9) "Unity of action"
In addition to unity of form and time, Aristotle also said a plot should
be unified. However, definitions of this tend to be circular: the plot centers
around an action that is unified.
10) Poetry vs. history--the "truth" problem
The ancients and medieval theorists were troubled that poetic works of
all kinds (narrative fiction, drama, lyrics) are technically lies. isn't
lying a bad thing, something to be punished. Aristotle saw the poet and
historian as his opposing binary opposites to solve this problem. The poet's
job differs from the historian's in that: the historian must relate what
happened, but the poet may relate what may (or may have) happened. (Also see
Sidney, "Defense of Poesy.")
11) Simple vs. complex plots
While Aristotle tended to favor literary traits that unified, he was not
against complexity, itself. For him, a complex plot is distinguished from a
simple one because it has one or both of these special features which produce
important effects in the audience: reversal of expectations ("peripeteia")
and/or recognition (usually of someone's identity, often of one's own true
identity ["anagnorisis"]). Both of these events occur nearly simultaneously
near the end of Oedipus Tyrannus. Aristotelian analysis divides the
play's action into two parts complication and unraveling, the latter of which
might begin with the reversal of expectations and end with the self-discovery or
recognition scene.
12) Literature and the "agon"
Like most Classical Greeks, Aristotle saw most of the universe as a
pattern of struggle, or "agon," in which opposed forces battled for
supremacy. Tragedy and epic, alike, according to Aristotle, might develop a
kind of collision between opposing character types in which one must subdue the
other. He said tragedy should have a "double thread," which can be identified
by: its concern for two groups of actors whose ends are opposite because of
their opposite natures (e.g., in epic, Odysseus' triumphant return vs. the
suitors' destruction; in tragedy, Antigone's unwavering insistence on the old
burial customs' vs. Creon's equally stubborn demand that she obey the city's law
as he has articulated it).
13) Spectacle / Special Effects vs. Tragic or Comic
effects
Aristotle distinguished clearly between works which operated upon the
audience's minds by manipulating the emotions via thoughtful processes from
those which sought their impact by shocking the audience with scenes which were
taboo in ordinary social life (e.g., murders, open sexuality, violent
accidents). The movies, Halloween and Nightmare on Elm Street,
and all their many imitators, are examples of tragedies that use spectacle to
move the audience's emotions. An alternative means of moving the audience's
emotions is having painful circumstances strike those who are either friends or
related to each other (esp. blood relations).

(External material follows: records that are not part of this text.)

(** * Step-trace generators and players of the interactive algorithm notes

    A shallow embedding of the trace generators, the player controls and the
    input handlers of the React notes, with the properties of their
    specification.

    Conventions.
    - A JavaScript number is a [num]: an integer, [Infinity], [-Infinity] or
      [NaN].  The notes only ever build integers (inputs are typed as decimal
      digits) and the three special values, which the sources reach through
      [Math.min()], [Math.max()], [new Array(n).fill(Infinity)] and
      [Number] of a token that is not a numeral.  Rounding of integers above
      2^53 is outside the model.
    - A React component is a record of its [useState] cells; an event
      handler or an effect is a function from component to component, run
      with the values of the render it was created in.
    - A JavaScript array used as a stack is a list whose head is the top of
      the stack; a snapshot [[...stack]] is the reversed list. *)

From Stdlib Require Import ZArith List Bool String Ascii Lia QArith Qround.
From Stdlib Require Import DecimalString DecimalPos Sorted.
Import ListNotations.

Local Open Scope Z_scope.

(** ** JavaScript numbers *)

Module JS.

Inductive num : Type :=
| Fin (z : Z)
| PInf
| NInf
| NaN.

14) Tradition and the Individual Talent
T.S. Eliot's essay by that name (collected in The Sacred Wood,
816 E421Ks), describes the process by which great art derives from the teachings
and examples of previous eras' greatest works. However, this raises the
question of how much change can be made in plots or characters or situations
borrowed from previous works. For the Greeks, the problem was religious, since
the mythic stories of the gods and heroes which were adapted by the playwrights
were still part of functioning Greek religion in the Classical era. Aristotle
says there is one restriction on the poet's adaptation of legends: "he may not
destroy the framework of the received legends." Obviously, this raises the
same "essentialist" question we see in other Aristotelian principles of
interpretation and creation. Who can say what the "framework" is and what is
non-essential? Did Helen go to Troy, or did the Trojans and Greeks fight over a
phantom sent by the gods to destroy them? Can that kind of question be raised
by a work of literature, or does that somehow violate the "rules"?
15) Poetry, Inspiration and Madness
Unlike Plato, whose "Ion" attempts to prove poets are out of their minds
when they compose, Aristotle allowed more room for the poet's witting craft to
produce literature. However, Aristotle believes really great poets must be
either specially gifted (able to imitate any kind of human character) or mad
(unable to maintain their own characters).